WHAT IS BEING ASKED –
Work through the data below and state how many lines contain "join", giving that number alone.

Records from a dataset
______________________________

Lemma strict_addresses l :
  StronglySorted candidate_lt l -> (forall x y, x ∈ l -> y ∈ l -> ac_rank x = ac_rank y) ->
  NoDup (ac_address <$> l).
Proof.
  induction 1 as [|x l Hs IH Hx]; intros Hr; simpl; constructor.
  - intros (y & Hy & Hin)%list_elem_of_fmap. rewrite Forall_forall in Hx. specialize (Hx y Hin).
    specialize (Hr x y ltac:(set_solver) ltac:(set_solver)). unfold candidate_lt in Hx. rewrite Hy in Hx. lia.
  - apply IH. set_solver.
Qed.

(** What the automatic choice is meant to be, by the best rank [r]. *)
Definition offers (cs : list AdapterCandidate) (r : Z) (a : Ipv4Addr) : Prop := mkCandidate a r ∈ cs.
Definition best_rank (cs : list AdapterCandidate) (r : Z) : Prop :=
  (exists a, offers cs r a) /\ forall c, c ∈ cs -> r <= ac_rank c.

Inductive choice (cs : list AdapterCandidate) : result PairingError Ipv4Addr -> Prop :=
| choice_none : cs = [] -> choice cs (Err NoCandidate)
| choice_one r a : best_rank cs r -> (forall a', offers cs r a' <-> a' = a) -> choice cs (Ok a)
| choice_many r addresses : best_rank cs r -> NoDup addresses -> (2 <= length addresses)%nat ->
    (forall a, offers cs r a <-> a ∈ addresses) ->
    choice cs (Err (AmbiguousCandidates (join COMMA_SPACE (format_ipv4 <$> addresses)))).

Lemma candidate_eta c : c = mkCandidate (ac_address c) (ac_rank c).
Proof. by destruct c. Qed.

Lemma choose_candidate_choice cs :
  Forall (valid_address ∘ ac_address) cs -> choice cs (choose_candidate cs).
Proof.
  intros Hv. pose proof (best_group_spec cs Hv) as Hg.
  assert (choose_candidate cs =
    match best_group cs with
    | [] => Err NoCandidate
    | best :: _ => if Nat.eqb (length (best_group cs)) 1 then Ok (ac_address best)
                   else Err (AmbiguousCandidates (join COMMA_SPACE (format_ipv4 ∘ ac_address <$> best_group cs)))
    end) as ->.
  { unfold choose_candidate, best_group. destruct (dedup _) as [|b l]; [done|]. simpl. by rewrite Z.eqb_refl. }
  destruct (best_group cs) as [|best l] eqn:Hl; [by apply choice_none|].
  destruct Hg as (Hb & Hmin & Hs & Hin & Hcov).
  assert (best_rank cs (ac_rank best)) as Hbest.
  { split; [|done]. exists (ac_address best). unfold offers. by rewrite <- candidate_eta. }
  assert (forall a, offers cs (ac_rank best) a <-> a ∈ ac_address <$> (best :: l)) as Hoff.
  { intros a. split.
    - intros Ha. apply list_elem_of_fmap. exists (mkCandidate a (ac_rank best)). split; [done|]. by apply Hcov.
    - intros (c & -> & Hc)%list_elem_of_fmap. destruct (Hin c Hc) as [Hc' Hr].
      unfold offers. rewrite <- Hr, <- candidate_eta. done. }
  destruct (Nat.eqb_spec (length (best :: l)) 1) as [E|E].
  - destruct l; [|done]. eapply choice_one; [exact Hbest|]. intros a'. rewrite Hoff. simpl. set_solver.
  - rewrite list_fmap_compose. eapply choice_many; [exact Hbest| |by rewrite length_fmap; simpl in *; lia|exact Hoff].
    apply strict_addresses; [done|]. intros x y Hx Hy.
    destruct (Hin x Hx) as [_ ->], (Hin y Hy) as [_ ->]. done.
Qed.

(** ** The candidates *)

Lemma unicast_candidates_usable rank unicast c :
  c ∈ unicast_candidates rank unicast -> is_usable_pairing_address (ac_address c) = true.
Proof.
  induction unicast as [|u us IH]; simpl; [set_solver|].
  destruct (ipv4_from_socket_address u) as [a|]; [|done].
  destruct (is_usable_pairing_address a) eqn:E; [|done].
  intros Hc. apply elem_of_cons in Hc as [->|Hc]; [done|auto].
Qed.

Lemma collect_usable adapters c :
  c ∈ collect_adapter_candidates adapters -> is_usable_pairing_address (ac_address c) = true.
Proof.
  induction adapters as [|a ads IH]; simpl; [set_solver|].
  rewrite elem_of_app. intros [Hc|Hc]; [|auto].
  destruct (is_eligible a); [by eapply unicast_candidates_usable|set_solver].
Qed.

Lemma enumerate_attempts_usable api n call size cs c :
  enumerate_attempts api n call size = Ok cs -> c ∈ cs -> is_usable_pairing_address (ac_address c) = true.
Proof.
  revert call size. induction n as [|n IH]; intros call size; simpl; [done|].
  destruct (api call (Some size)) as [[status returned] adapters].
  destruct (status =? NO_ERROR); [intros [= <-]; apply collect_usable|].
  destruct (negb _); [done|]. apply IH.
Qed.

Lemma enumerate_usable api cs c :
  enumerate_adapter_candidates api = Ok cs -> c ∈ cs -> is_usable_pairing_address (ac_address c) = true.
Proof.
  unfold enumerate_adapter_candidates. destruct (api 0%nat None) as [[status size] t].
  destruct (status =? NO_ERROR); [intros [= <-]; set_solver|].
  destruct (negb _); [done|]. apply enumerate_attempts_usable.
Qed.

(** The octets the API fills in are octets. *)
Definition octets_valid (api : nat -> AdapterApi) : Prop :=
  forall cs, enumerate_adapter_candidates api = Ok cs -> Forall (valid_address ∘ ac_address) cs.

Lemma choose_usable api a :
  octets_valid api -> select_automatic_pairing_host api = Ok a -> is_usable_pairing_address a = true.
Proof.
  intros Hv H. unfold select_automatic_pairing_host in H. apply bind_ok in H as (cs & Hcs & H).
  pose proof (choose_candidate_choice cs (Hv _ Hcs)) as Hc. rewrite H in Hc.
  inversion Hc as [|r a' _ Ha|]; subst.
  apply (enumerate_usable api cs (mkCandidate a r)); [done|]. by apply Ha.
Qed.

(** ** The link *)

Lemma separator_unique (c : Z) s1 s2 t1 t2 :
  c ∉ s1 -> c ∉ s2 -> s1 ++ c :: t1 = s2 ++ c :: t2 -> s1 = s2 /\ t1 = t2.
Proof.
  revert s2. induction s1 as [|x s1 IH]; intros [|y s2] H1 H2 E; simpl in *; simplify_eq; [done|set_solver..|].
  destruct (IH s2) as [-> ->]; [set_solver|set_solver|done|done].
Qed.

Lemma decimal_digits_ascii fuel n c : 0 <= n -> c ∈ decimal_digits fuel n -> 48 <= c <= 57.
Proof.
  revert n. induction fuel as [|fuel IH]; intros n Hn; simpl; [set_solver|].
  rewrite elem_of_app, list_elem_of_singleton. intros [Hc| ->].
  - destruct (n <? 10); [set_solver|]. apply (IH (n / 10)); [|done]. by apply Z.div_pos.
  - pose proof (Z.mod_pos_bound n 10). lia.
Qed.

Lemma decimal_digits_inj fuel n m :
  0 <= n < 10 ^ Z.of_nat fuel -> 0 <= m < 10 ^ Z.of_nat fuel ->
  decimal_digits fuel n = decimal_digits fuel m -> n = m.
Proof.
  revert n m. induction fuel as [|fuel IH]; intros n m Hn Hm; [simpl in *; lia|].
  rewrite Nat2Z.inj_succ, Z.pow_succ_r in Hn, Hm by lia. simpl. intros E.
  apply app_inj_tail in E as [E Hmod].
  pose proof (Z.div_mod n 10 ltac:(lia)). pose proof (Z.div_mod m 10 ltac:(lia)).
  assert (forall k, 0 <= k / 10 < 10 ^ Z.of_nat fuel -> 10 <= k -> decimal_digits fuel (k / 10) <> []) as Hnonempty.
  { intros k Hk Hge. destruct fuel as [|fuel]; [simpl in Hk; pose proof (Z.div_le_lower_bound k 10 1 ltac:(lia) ltac:(lia)); lia|].
    simpl. intros H'. apply app_eq_nil in H' as [_ H']. discriminate H'. }
  assert (0 <= n / 10 < 10 ^ Z.of_nat fuel) by (split; [apply Z.div_pos; lia|apply Z.div_lt_upper_bound; lia]).
  assert (0 <= m / 10 < 10 ^ Z.of_nat fuel) by (split; [apply Z.div_pos; lia|apply Z.div_lt_upper_bound; lia]).
  destruct (Z.ltb_spec n 10) as [Ln|Ln], (Z.ltb_spec m 10) as [Lm|Lm].
  - rewrite !Z.mod_small in Hmod by lia. lia.
  - symmetry in E. by apply Hnonempty in E.
  - by apply Hnonempty in E.
  - apply IH in E; [lia|done|done].
Qed.

Lemma decimal_inj n m : n ∈u 32 -> m ∈u 32 -> decimal n = decimal m -> n = m.
Proof. unfold in_uint. intros Hn Hm. apply decimal_digits_inj; simpl Z.of_nat; lia. Qed.

Lemma decimal_plain n c : 0 <= n -> c ∈ decimal n -> 48 <= c <= 57.
Proof. apply decimal_digits_ascii. Qed.

Lemma format_ipv4_four a b c d :
  format_ipv4 [a; b; c; d] = decimal a ++ 46 :: decimal b ++ 46 :: decimal c ++ 46 :: decimal d.
Proof. done. Qed.

Lemma format_ipv4_inj a b : valid_address a -> valid_address b -> format_ipv4 a = format_ipv4 b -> a = b.
Proof.
  intros [Ha Fa] [Hb Fb]. destruct a as [|a0 [|a1 [|a2 [|a3 [|]]]]]; try done.
  destruct b as [|b0 [|b1 [|b2 [|b3 [|]]]]]; try done. rewrite !format_ipv4_four.
  rewrite !Forall_cons in Fa, Fb. intros E.
  assert (forall n, 0 <= n -> 46 ∉ decimal n) as Hdot.
  { intros n Hn Hin. apply decimal_plain in Hin; [lia|done]. }
  apply separator_unique in E as [E0 E]; [|apply Hdot; lia..].
  apply separator_unique in E as [E1 E]; [|apply Hdot; lia..].
  apply separator_unique in E as [E2 E3]; [|apply Hdot; lia..].
  apply decimal_inj in E0, E1, E2, E3; [congruence|unfold in_uint; lia..].
Qed.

______________________________

FINAL ANSWER –
2